Retail zone of Cork City, Ireland

Shandon Street, formerly known as Mallow Lane, is a street in the Shandon area of Cork City, Ireland and is a retail area on the North-Side of Cork city.

==Etymology==
The name Shandon stems from the Irish Sean Dún, meaning "Old Fort". It is believed that this refers to the ringfort of the MacCarthaigh family, who occupied the area around 1000 A.D.

==History==
===Initial development===
The area was originally developed by the Normans, as a route to the north gate of the city, and rose in prominence due to its proximity to Shandon Castle, the administrative centre of the province of Munster. The area was heavily damaged during the 1690 Siege of Cork, but subsequent rebuilding saw the erection of the landmark St. Anne's Church. The North Cathedral was also erected at the top of Shandon Street in 1624. The present day structure, however, is the fifth church to occupy the site; churches have been rebuilt there numerous times, most recently following an 1820 fire. Commercial activity at this time included a regular cattle market, where large numbers of animals were exported to the West Indies, Eastern U.S., Britain, and Canada.
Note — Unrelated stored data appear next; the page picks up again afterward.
(** Nothing is stored and the chain state cannot be read. *)
Definition env_offline : Env :=
  {| calcHash := fun _ => "0xaa";
     blocks := fun _ => None;
     verificationKey := fun _ => None;
     verifier := fun _ => Some true |}.

End Samples.

(** ** Notions for the further properties *)

(** Exactly one live slot: the array is [[x; ZERO]] with [x] not [ZERO]. *)
Definition one_live (l : list string) : Prop :=
  exists x, l = [x; ZERO] /\ x <> ZERO.

(** Exactly two live slots. *)
Definition two_live (l : list string) : Prop :=
  exists x y, l = [x; y] /\ x <> ZERO /\ y <> ZERO.

Definition all_ZERO (l : list string) : Prop := Forall (fun s => s = ZERO) l.

(** The DEPOSIT case of [checkTransactionType], read as a template. *)
Definition deposit_template (t : Transaction) : Prop :=
  publicInputHash t <> ZERO
  /\ token_rule (tokenType t) (tokenId t) (value t)
  /\ ercAddress t <> ZERO
  /\ recipientAddress t = ZERO
  /\ one_live (commitments t)
  /\ all_ZERO (nullifiers t)
  /\ all_ZERO (compressedSecrets t)
  /\ List.length (compressedSecrets t) = 8%nat
  /\ ~ all_ZERO (proof t)
  /\ Number (index (historicRootBlockNumberL2 t) 0) = Some 0
  /\ Number (index (historicRootBlockNumberL2 t) 1) = Some 0.

(** The SINGLE_TRANSFER case, read as a template. *)
Definition single_transfer_template (t : Transaction) : Prop :=
  publicInputHash t <> ZERO
  /\ tokenId t = ZERO
  /\ Number (value t) = Some 0
  /\ ercAddress t <> ZERO
  /\ recipientAddress t = ZERO
  /\ one_live (commitments t)
  /\ one_live (nullifiers t)
  /\ ~ all_ZERO (compressedSecrets t)
  /\ List.length (compressedSecrets t) = 8%nat
  /\ ~ all_ZERO (proof t).

(** The DOUBLE_TRANSFER case, read as a template. *)
Definition double_transfer_template (t : Transaction) : Prop :=
  publicInputHash t <> ZERO
  /\ tokenId t = ZERO
  /\ Number (value t) = Some 0
  /\ ercAddress t <> ZERO
  /\ recipientAddress t = ZERO
  /\ two_live (commitments t)
  /\ two_live (nullifiers t)
  /\ ~ all_ZERO (compressedSecrets t)
  /\ List.length (compressedSecrets t) = 8%nat
  /\ ~ all_ZERO (proof t).

(** [transaction] with other nullifiers. *)
Definition with_nullifiers (transaction : Transaction) (ns : list string)
  : Transaction :=
  {| transactionHash := transactionHash transaction;
     transactionType := transactionType transaction;
     tokenType := tokenType transaction;
     value := value transaction;
     publicInputHash := publicInputHash transaction;
     tokenId := tokenId transaction;
     ercAddress := ercAddress transaction;
     recipientAddress := recipientAddress transaction;
     commitments := commitments transaction;
     nullifiers := ns;
     compressedSecrets := compressedSecrets transaction;
     proof := proof transaction;
     historicRootBlockNumberL2 := historicRootBlockNumberL2 transaction |}.

(** ** Contract administration (the second module of [routes/kyc.mjs]) *)

Module Admin.
(** Releases are ordered by the numbers of their sections, most significant
    first; a tag with fewer than three sections stands for the version
    with zeros in the missing places. *)
Theorem releases_ordered_by_numbers (a b c a' b' c' : string) :
  numeric_section a → numeric_section b → numeric_section c →
  numeric_section a' → numeric_section b' → numeric_section c' →
  let n := value_from 0 in
  (version_less (normalize (a +:+ "." +:+ b +:+ "." +:+ c))
                (normalize (a' +:+ "." +:+ b' +:+ "." +:+ c')) = true
   ↔ (n a' < n a ∨ (n a' = n a ∧ (n b' < n b ∨ (n b' = n b ∧ n c' <= n c))))%N)
  ∧ (version_less (normalize (a +:+ "." +:+ b)) (normalize (a' +:+ "." +:+ b')) = true
     ↔ (n a' < n a ∨ (n a' = n a ∧ n b' <= n b))%N)
  ∧ version_of (normalize (a +:+ "." +:+ b)) = version_of (normalize (a +:+ "." +:+ b +:+ ".0"))
  ∧ version_of (normalize a) = version_of (normalize (a +:+ ".0.0")).
Proof.
  intros Ha Hb Hc Ha' Hb' Hc' n.
  assert (Hm : marker "rc") by (by right).
  destruct (release_tag_versions a b c "rc" "" Ha Hb Hc Hm eq_refl) as (V1 & V2 & _ & V3 & _).
  destruct (release_tag_versions a' b' c' "rc" "" Ha' Hb' Hc' Hm eq_refl)
    as (_ & V2' & _ & V3' & _).
  destruct (release_tag_versions a b "0" "rc" "" Ha Hb numeric_zero Hm eq_refl)
    as (_ & _ & _ & V30 & _).
  destruct (release_tag_versions a "0" "0" "rc" "" Ha numeric_zero numeric_zero Hm eq_refl)
    as (_ & _ & _ & V300 & _).
  repeat split.
  - unfold version_less. rewrite V3, V3'. by intros ?%GE_releases.
  - unfold version_less. rewrite V3, V3'. by intros ?%GE_releases.
  - unfold version_less. rewrite V2, V2'. intros ?%GE_releases. unfold n. lia.
  - unfold version_less. rewrite V2, V2'. intros ?. apply GE_releases. unfold n in *. lia.
  - rewrite V2. change (a +:+ "." +:+ b +:+ ".0") with (a +:+ "." +:+ b +:+ "." +:+ "0").
    by rewrite V30.
  - rewrite V1. change (a +:+ ".0.0") with (a +:+ "." +:+ "0" +:+ "." +:+ "0").
    by rewrite V300.
Qed.

Lemma releases_ordered_by_numbers_witness :
  numeric_section "1" ∧ numeric_section "10" ∧ numeric_section "0"
  ∧ numeric_section "9" ∧ numeric_section "7"
  ∧ version_less (normalize "1.10.0") (normalize "1.9.7") = true
  ∧ version_less (normalize "1.9.7") (normalize "1.10.0") = false.
Proof.
  assert (H1 : numeric_section "1") by (by vm_compute).
  assert (H10 : numeric_section "10") by (by vm_compute).
  assert (H0 : numeric_section "0") by (by vm_compute).
  assert (H9 : numeric_section "9") by (by vm_compute).
  assert (H7 : numeric_section "7") by (by vm_compute).
  destruct (releases_ordered_by_numbers "1" "10" "0" "1" "9" "7" H1 H10 H0 H1 H9 H7)
    as ([_ Hge] & _).
  destruct (releases_ordered_by_numbers "1" "9" "7" "1" "10" "0" H1 H9 H7 H1 H10 H0)
    as ([Hlt _] & _).
  repeat (split; [assumption|]). split.
  - apply Hge. vm_compute. right. split; [done|]. by left.
  - destruct (version_less (normalize "1.9.7") (normalize "1.10.0")) eqn:E; [|done].
    specialize (Hlt E). vm_compute in Hlt.
    destruct Hlt as [?|[_ [?|[? _]]]]; done.
Defined.

Lemma compare_append_same (m d d' : string) :
  String.compare (m +:+ d) (m +:+ d') = String.compare d d'.
Proof.
  induction m as [|c m IH]; [done|]. rewrite !append_cons. cbn [String.compare].
  unfold Ascii.compare. by rewrite N.compare_refl.
Qed.

Lemma eqb_append_same (m d d' : string) : String.eqb (m +:+ d) (m +:+ d') = String.eqb d d'.
Proof.
  induction m as [|c m IH]; [done|]. rewrite !append_cons. cbn [String.eqb].
  by rewrite Ascii.eqb_refl.
Qed.

Lemma Compare_release_pre x y z s :
  Version_Compare (release x y z None) (release x y z (Some s)) = 1%Z
  ∧ Version_Compare (release x y z (Some s)) (release x y z None) = (-1)%Z.
Proof.
  unfold Version_Compare, release. cbn [Major Minor Patch Pre]. by rewrite !N.eqb_refl.
Qed.

Lemma Compare_pre_pre x y z s s' :
  Version_Compare (release x y z (Some s)) (release x y z (Some s')) = compare_str s s'.
Proof.
  unfold Version_Compare, release, compare_str. cbn [Major Minor Patch Pre].
  rewrite !N.eqb_refl. cbn [negb Pre_Compare]. unfold PRVersion_Compare.
  cbn [IsNum VersionStr andb negb].
  destruct (String.eqb s s'); [done|]. by destruct (String.compare s s').
Qed.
In response to a 1582 famine and outbreak of plague, Stephen Skiddy, a Master Vintner, willed funds to build a number of almshouses in the city. One such almshouse, built in the 18th century and referred to as Skiddy's Almshouse, is still standing adjacent to Shandon Street.

===Growth===
The 18th century saw the development of the Butter Market in response to the penal laws, which indirectly encouraged commercial ventures among wealthy Catholic families. This led to the foundation of the Committee of Butter Merchants, who, in 1770, instated the inspection of butter exports. The increasing butter trade resulted in Shandon Street becoming an important international trading centre, and a focal point within the city. There was a notable diversity in standards of living in the area, with wealthy retailers living directly on the street, and many tenement halls on the numerous adjoining streets.

===Later developments===
The closure of the Butter Market in 1924 due to competition from continental Europe led to a period of decline in the area. Modern attempts at reversing the decline include the 2004 Shandon Area Renewal Scheme, which saw some redevelopment of Shandon Street. This €15m scheme included the renewal of paving and the replacement of derelict buildings with infill housing.